A tutta natura un altro vecchio gioco, invece, che inaspettatamente piace a genitori e figli, piccoli uomini e piccole donne. «Yu gi oh» è un altro modo per dire «scontro tra trottole». Quello che facevano in cortile i nostri nonni. Si lanciano, volteggiano intorno a se stesse come le ballerine della Scala finché, esauste, non periscono sotto il colpo dell'avversaria. Un testa a testa che oggi - sotto il nome di «Beyblade» - ha ispirato anche cartoni animati giapponesi. Il business delle trottole è una collezione in edicola: le «Beyblade trottole» sono distribuite da Edibas (la stessa azienda che produce le collezioni di DragonBall e altri cult giapponesi), hanno dieci colori diversi e sono rigorosamente 3D. Che significa? Il gioco è quello di sempre: si svolge all'aria aperta o sul pavimento di scuola, ma gli scontri tra le trottoline panciute producono scintille psichedeliche e il lancio si effettua con una speciale «card». Ecco il tocco del Terzo Millennio a quel gioco antico, che a fissarlo dava un po' di vertigini, già presente nell'antica Roma e nella Magna Grecia assieme ai dadi. Ma per chi proprio non avesse nostalgia del presente, c'è un altro gioco riesumato dalla tradizione così come mamma l'ha fatto.
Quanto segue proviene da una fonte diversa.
(* ===== verification/RealtimeProofs.v ===== *)
(** * Realtime: one connection, one event, one mailbox

    Channel names are injective; a connection's invariant (authorized channels, the cap,
    watermarks below the next number) under each of its operations; the codec loses
    nothing an event carries; the mailbox keeps the newest frames; what a fan-out publishes. *)

From S2P Require Import Prelude.
From S2P Require EdgeToken.
From S2P Require Import RealtimeDomain RealtimeCodec RealtimeGateway.
Import EdgeToken(UtcText, from_timestamp).
From stdpp Require Import list.
Local Open Scope Z_scope.

(** ** Names *)

Lemma channel_str_inj a b : channel_str a = channel_str b → a = b.
Proof.
  destruct a as [[] k], b as [[] k']; 
    cbv [channel_str class_str class key String.append]; intros E; first
      [discriminate E | by injection E as ->].
Qed.
#[export] Instance channel_str_Inj : Inj (=) (=) channel_str := channel_str_inj.

Lemma class_round c : class_try_from_str (class_str c) = Ok c.
Proof. by destruct c. Qed.

Lemma string_id_ok f v v' : string_id f v = Ok v' ↔ v' = v ∧ trim_is_empty v = false.
Proof.
  unfold string_id. destruct (trim_is_empty v); split; [done|by intros [_ ?]|by intros [= ->]|].
  by intros [-> _].
Qed.

(** ** The connection's invariant *)

Definition seq_wf (q : SequenceState) : Prop := 0 ≤ ack_watermark q < next q ∧ next q ≤ u64_max.

Record conn_wf (c : Connection) : Prop := {
  wf_authorized ch : is_subscribed c ch = true → authorize (session c) ch = Ok tt;
  wf_cap : (subscription_count c ≤ cap (subscriptions c))%nat;
}.

Lemma open_wf i n s k now : conn_wf (open i n s k now).
Proof.
  split; [|simpl; unfold subscription_count; simpl; rewrite map_size_empty; lia].
  intros ch H. unfold is_subscribed, set_is_subscribed in H. apply bool_decide_eq_true in H.
  simpl in H. rewrite lookup_empty in H. by destruct H.
Qed.

Lemma is_subscribed_true c ch :
  is_subscribed c ch = true ↔ is_Some (channels (subscriptions c) !! ch).
Proof. unfold is_subscribed, set_is_subscribed. apply bool_decide_eq_true. Qed.

Lemma subscribed_elem c ch : ch ∈ subscribed_channels c ↔ is_subscribed c ch = true.
Proof.
  rewrite is_subscribed_true. unfold subscribed_channels. rewrite list_elem_of_fmap. split.
  - intros ([ch' q] & -> & H%elem_of_map_to_list). by exists q.
  - intros [q H]. exists (ch, q). by rewrite elem_of_map_to_list.
Qed.

Lemma NoDup_subscribed c : NoDup (subscribed_channels c).
Proof. apply NoDup_fst_map_to_list. Qed.

(** A subscription that succeeds leaves the channel subscribed, the rest as it was. *)
Lemma subscribe_ok ch c c' b : subscribe ch c = (c', Ok b) →
  state c = Active ∧ authorize (session c) ch = Ok tt ∧
  session c' = session c ∧ id c' = id c ∧ state c' = state c ∧
  cap (subscriptions c') = cap (subscriptions c) ∧
  ((b = false ∧ c' = c ∧ is_subscribed c ch = true) ∨
   (b = true ∧ is_subscribed c ch = false ∧
    (subscription_count c < cap (subscriptions c))%nat ∧
    channels (subscriptions c') = <[ch := SequenceState_new]> (channels (subscriptions c)))).
Proof.
  unfold subscribe, is_subscribed. destruct (state c) eqn:Hs; [|done|done].
  destruct (authorize (session c) ch) as [[]|]; [|done].
  unfold on_subscriptions, set_subscribe.
  destruct (set_is_subscribed (subscriptions c) ch) eqn:E; simpl.
  - intros [= <- <-]. destruct c as [? ? ? [] ? ?]. split_and!; try done. by left.
  - destruct (Nat.leb_spec (cap (subscriptions c)) (size (channels (subscriptions c)))) as [|Hlt];
      simpl; [done|].
    intros [= <- <-]. split_and!; try done. right. by split_and!.
Qed.

Lemma subscribe_err ch c c' e : subscribe ch c = (c', Err e) → c' = c.
Proof.
  unfold subscribe. destruct (state c) eqn:Hs; [|by intros [= <- _]..].
  destruct (authorize (session c) ch); [|by intros [= <- _]].
  unfold on_subscriptions, set_subscribe.
  destruct (set_is_subscribed _ _); simpl; [done|]. destruct (Nat.leb _ _); simpl; [|done].
  intros [= <- _]. by destruct c as [? ? ? [] ? ?].
Qed.

Lemma unsubscribe_ok ch c c' : unsubscribe ch c = (c', Ok tt) →
  is_subscribed c ch = true ∧ session c' = session c ∧ id c' = id c ∧
  cap (subscriptions c') = cap (subscriptions c) ∧
  channels (subscriptions c') = delete ch (channels (subscriptions c)).
Proof.
  unfold unsubscribe. destruct (decide (state c = Closed)); [done|].
  unfold on_subscriptions, set_unsubscribe. rewrite is_subscribed_true.
  destruct (channels (subscriptions c) !! ch) eqn:E; simpl; [|done]. by intros [= <-].
Qed.

Lemma unsubscribe_err ch c c' e : unsubscribe ch c = (c', Err e) → c' = c.
Proof.
  unfold unsubscribe. destruct (decide (state c = Closed)); [by intros [= <- _]|].
  unfold on_subscriptions, set_unsubscribe.
  destruct (channels (subscriptions c) !! ch); simpl; [done|].
  intros [= <- _]. by destruct c as [? ? ? [] ? ?].
Qed.

(** Operations that touch one sequence only. *)
Record same_channels (c c' : Connection) : Prop := {
  same_session : session c' = session c;
  same_id : id c' = id c;
  same_cap : cap (subscriptions c') = cap (subscriptions c);
  same_dom ch : is_subscribed c' ch = is_subscribed c ch;
  same_count : subscription_count c' = subscription_count c;
}.

Lemma same_channels_refl c : same_channels c c.
Proof. by split. Qed.

Lemma on_sequence_same {A} ch (op : act SequenceState RealtimeError A) c :
  same_channels c (on_subscriptions (on_sequence ch op) c).1.
Proof.
  unfold on_subscriptions, on_sequence. destruct (channels (subscriptions c) !! ch) as [q|] eqn:E.
  - split; try done; simpl.
    + intros ch'. unfold is_subscribed, set_is_subscribed. simpl. apply bool_decide_ext.
      destruct (decide (ch' = ch)) as [->|].
      * rewrite lookup_insert_eq, E. split; intros _; by eexists.
      * by rewrite lookup_insert_ne.
    + unfold subscription_count. simpl. rewrite map_size_insert, E. done.
  - by split.
Qed.

Lemma issue_seq_same ch c : same_channels c (issue_seq ch c).1.
Proof.
  unfold issue_seq. destruct (decide _); [apply same_channels_refl|apply on_sequence_same].
Qed.
Lemma ack_same ch seq c : same_channels c (ack ch seq c).1.
Proof. apply on_sequence_same. Qed.
Lemma heartbeat_same now c : same_channels c (heartbeat now c).
Proof. unfold heartbeat. destruct (decide _); by split. Qed.
Lemma begin_drain_same c : same_channels c (begin_drain c).1.
Proof. unfold begin_drain. destruct (state c); by split. Qed.

Lemma same_wf c c' : same_channels c c' → conn_wf c → conn_wf c'.
Proof.
  intros [Hs Hi Hc Hd Hn] [Ha Hk]. split.
  - intros ch. rewrite Hd, Hs. apply Ha.
  - by rewrite Hn, Hc.
Qed.

Lemma subscribe_wf ch c : conn_wf c → conn_wf (subscribe ch c).1.
Proof.
  intros Hwf. destruct (subscribe ch c) as [c' [b|e]] eqn:E; simpl.
  - apply subscribe_ok in E as (_ & Ha & Hs & _ & _ & Hc & [(-> & -> & _)|(-> & Hn & Hlt & Hch)]);
      [done|]. split.
    + intros ch'. rewrite is_subscribed_true, Hch, Hs.
      destruct (decide (ch' = ch)) as [->|]; [done|].
      rewrite lookup_insert_ne, <- is_subscribed_true by done. apply Hwf.
    + unfold subscription_count in *. rewrite Hch, Hc, map_size_insert_None; [lia|].
      apply eq_None_not_Some. rewrite <- is_subscribed_true. by rewrite Hn.
  - by rewrite (subscribe_err _ _ _ _ E).
Qed.

Lemma unsubscribe_wf ch c : conn_wf c → conn_wf (unsubscribe ch c).1.
Proof.
  intros Hwf. destruct (unsubscribe ch c) as [c' [[]|e]] eqn:E; simpl.
  - apply unsubscribe_ok in E as (Hsub & Hs & _ & Hc & Hch). split.
    + intros ch'. rewrite is_subscribed_true, Hch, Hs, lookup_delete_is_Some.
      rewrite <- is_subscribed_true. intros [_ H]. by apply Hwf.
    + pose proof (wf_cap _ Hwf). unfold subscription_count in *. rewrite Hch, Hc.
      pose proof (map_size_delete ch (channels (subscriptions c))).
      destruct (channels (subscriptions c) !! ch); unfold Datatypes.id in *; lia.
  - by rewrite (unsubscribe_err _ _ _ _ E).
Qed.

(** ** Sequence numbers *)

Lemma issue_wf q : seq_wf q → next q < u64_max →
  issue q = ({| next := next q + 1; ack_watermark := ack_watermark q |}, Ok (next q)) ∧
  seq_wf (issue q).1.
Proof.
  unfold seq_wf, u64_max. intros [H1 H2] H3.
  assert (E : u64_add (next q) 1 = next q + 1) by (unfold u64_add; apply Z.mod_small; lia).
  unfold issue. rewrite E. destruct q; simpl in *. split; [reflexivity|lia].
Qed.

Lemma last_issued_wf q : seq_wf q → last_issued q = next q - 1.
Proof. unfold seq_wf, last_issued, u64_max. intros [? ?]. apply Z.mod_small. lia. Qed.

(** An acknowledgement is accepted exactly up to the last number handed out; it moves
    the watermark forward, or leaves it when it repeats an earlier one, and never past a
    frame that was not issued. *)
Theorem acknowledgements_move_forward seq q q' r :
  seq_wf q → seq_ack seq q = (q', r) →
  seq_wf q' ∧ next q' = next q ∧
  (is_ok r = true ↔ seq < next q) ∧
  ack_watermark q' = (if is_ok r then Z.max (ack_watermark q) seq else ack_watermark q).
Proof.
  intros Hq. pose proof (last_issued_wf q Hq) as Hl. unfold seq_wf in Hq. unfold seq_ack.
  rewrite Hl. destruct (Z.ltb_spec (next q - 1) seq); [|destruct (Z.ltb_spec (ack_watermark q) seq)];
    intros [= <- <-]; simpl; unfold seq_wf; simpl; split_and!; try lia; try done; split; intros; try done; lia.
Qed.

(** ** The node hop *)

Definition text_ok (s : string) : Prop := trim_is_empty s = false.

(** An event as the mappings build it, at an instant that [chrono] represents. *)
Record event_wf `{UtcText} (e : DeliverableEvent) : Prop := {
  wf_recipient u : recipient e = Some u → text_ok u;
  wf_device d : event_device e = Some d → text_ok d;
  wf_key : text_ok (key (channel e));
  wf_instant : from_timestamp (emitted_at e / SECOND) (emitted_at e mod SECOND) = Some (emitted_at e);
}.

Lemma string_id_text f v : text_ok v → string_id f v = Ok v.
Proof. intros Hv. by apply string_id_ok. Qed.

Lemma text_ok_nonempty v : text_ok v → v ≠ "".
Proof. by intros H ->. Qed.

Lemma channel_round c : text_ok (key c) → channel_from_pb (channel_to_pb c) = Ok c.
Proof.
  intros Hk. unfold channel_from_pb, channel_to_pb, ChannelKey_new. simpl.
  rewrite (string_id_text _ _ Hk). by destruct c as [[] k].
Qed.

(** The hop between dispatcher and gateway loses nothing: an event comes out of its
    envelope as it went in, recipient, device, channel, payload, type, instant and key. *)
Theorem envelope_round_trip `{UtcText} e : event_wf e →
  envelope_from_pb (envelope_to_pb e) = Ok e.
Proof.
  intros [Hr Hd Hk Ht]. unfold envelope_from_pb, envelope_to_pb. simpl.
  rewrite (channel_round _ Hk). simpl. unfold ts_from_pb, ts_to_pb. simpl.
  rewrite Z.max_l by (apply Z.mod_pos_bound; unfold SECOND; lia). rewrite Ht. simpl.
  destruct e as [[u|] [d|] c p t at' k]; simpl in *;
    repeat match goal with
      | |- context [decide (?x = "")] => rewrite (decide_False (P:=x = "")) by (apply text_ok_nonempty; auto)
      | |- context [bool_decide (?x = "")] => rewrite (bool_decide_false (x = "")) by (apply text_ok_nonempty; auto)
      end; simpl; unfold DeviceId_new, UserId_new;
    rewrite ?string_id_text by auto; done.
Qed.

(** ** The mailbox *)

Definition enqueue_all (fs : list (list ascii)) (m : ConnectionMailbox) : ConnectionMailbox :=
  foldl (λ m f, (enqueue f m).1) m fs.

Definition mailbox_wf (m : ConnectionMailbox) : Prop :=
  (1 ≤ capacity m)%nat ∧ (length (queue m) ≤ capacity m)%nat.

Lemma enqueue_full f m : (1 ≤ capacity m)%nat → length (queue m) = capacity m →
  (enqueue f m).1 = {| queue := drop 1 (queue m ++ [f]); capacity := capacity m;
                       shed_total := u64_add (shed_total m) 1 |}.
Proof.
  intros H1 H2. unfold enqueue, is_full.
  destruct (Nat.leb_spec (capacity m) (length (queue m))) as [_|]; [|lia].
  destruct m as [[|g q] c s]; simpl in *; [lia|done].
Qed.

Lemma enqueue_room f m : (length (queue m) < capacity m)%nat →
  (enqueue f m).1 = {| queue := queue m ++ [f]; capacity := capacity m; shed_total := shed_total m |}.
Proof.
  intros H. unfold enqueue, is_full.
  by destruct (Nat.leb_spec (capacity m) (length (queue m))) as [|_]; [lia|destruct m].
Qed.

(** The mailbox refines an unbounded queue cut to its newest frames: whatever is
    enqueued, it holds the last [capacity] frames of the whole, in order, and the total it
    reports grows by the number of those it dropped. *)
Theorem mailbox_keeps_the_newest fs m : mailbox_wf m → is_u64 (shed_total m) →
  let lost := (length (queue m ++ fs) - capacity m)%nat in
  enqueue_all fs m = {|
    queue := drop lost (queue m ++ fs); capacity := capacity m;
    shed_total := (shed_total m + Z.of_nat lost) mod 2 ^ 64 |}.
Proof.
  intros [H1 H2] H3. simpl. induction fs as [|f fs IH] using rev_ind.
  - rewrite app_nil_r. replace (length (queue m) - capacity m)%nat with 0%nat by lia.
    unfold is_u64, u64_max in H3. rewrite Z.add_0_r, Z.mod_small by lia. by destruct m.
  - unfold enqueue_all in *. rewrite foldl_app, IH. simpl. rewrite !length_app in *. simpl in *.
    destruct (decide (capacity m ≤ length (queue m) + length fs)%nat) as [Hge|Hlt].
    + rewrite enqueue_full; simpl; [|done|rewrite length_drop, ?length_app; lia]. f_equal.
      * rewrite app_assoc, <- (drop_app_le (queue m ++ fs) [f]), drop_drop by (rewrite length_app; lia).
        f_equal. lia.
      * unfold u64_add. rewrite Z.add_mod_idemp_l by lia. f_equal. lia.
    + replace (length (queue m) + length fs - capacity m)%nat with 0%nat by lia.
      rewrite enqueue_room; simpl; [|rewrite drop_0, length_app; lia].
      replace (length (queue m) + (length fs + 1) - capacity m)%nat with 0%nat by lia.
      by rewrite !drop_0, app_assoc.
Qed.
Si chiama «Total Soccer», ed è il caro e vecchio subbuteo. Calcio da tavolo. Soldatini vestiti da calciatori su una piccola pedana arcuata: col dorso dell'indice, spingeremo terzini, attaccanti e portieri a sudare il loro match su un semplice ripiano da gioco. E le bambine? Forse le loro bambole hanno tacchi più alti, ma guai a distrarle, oggi come ieri, mentre mettono in ordine i loro capelli.
Eccoli lì, i contraltari del progresso.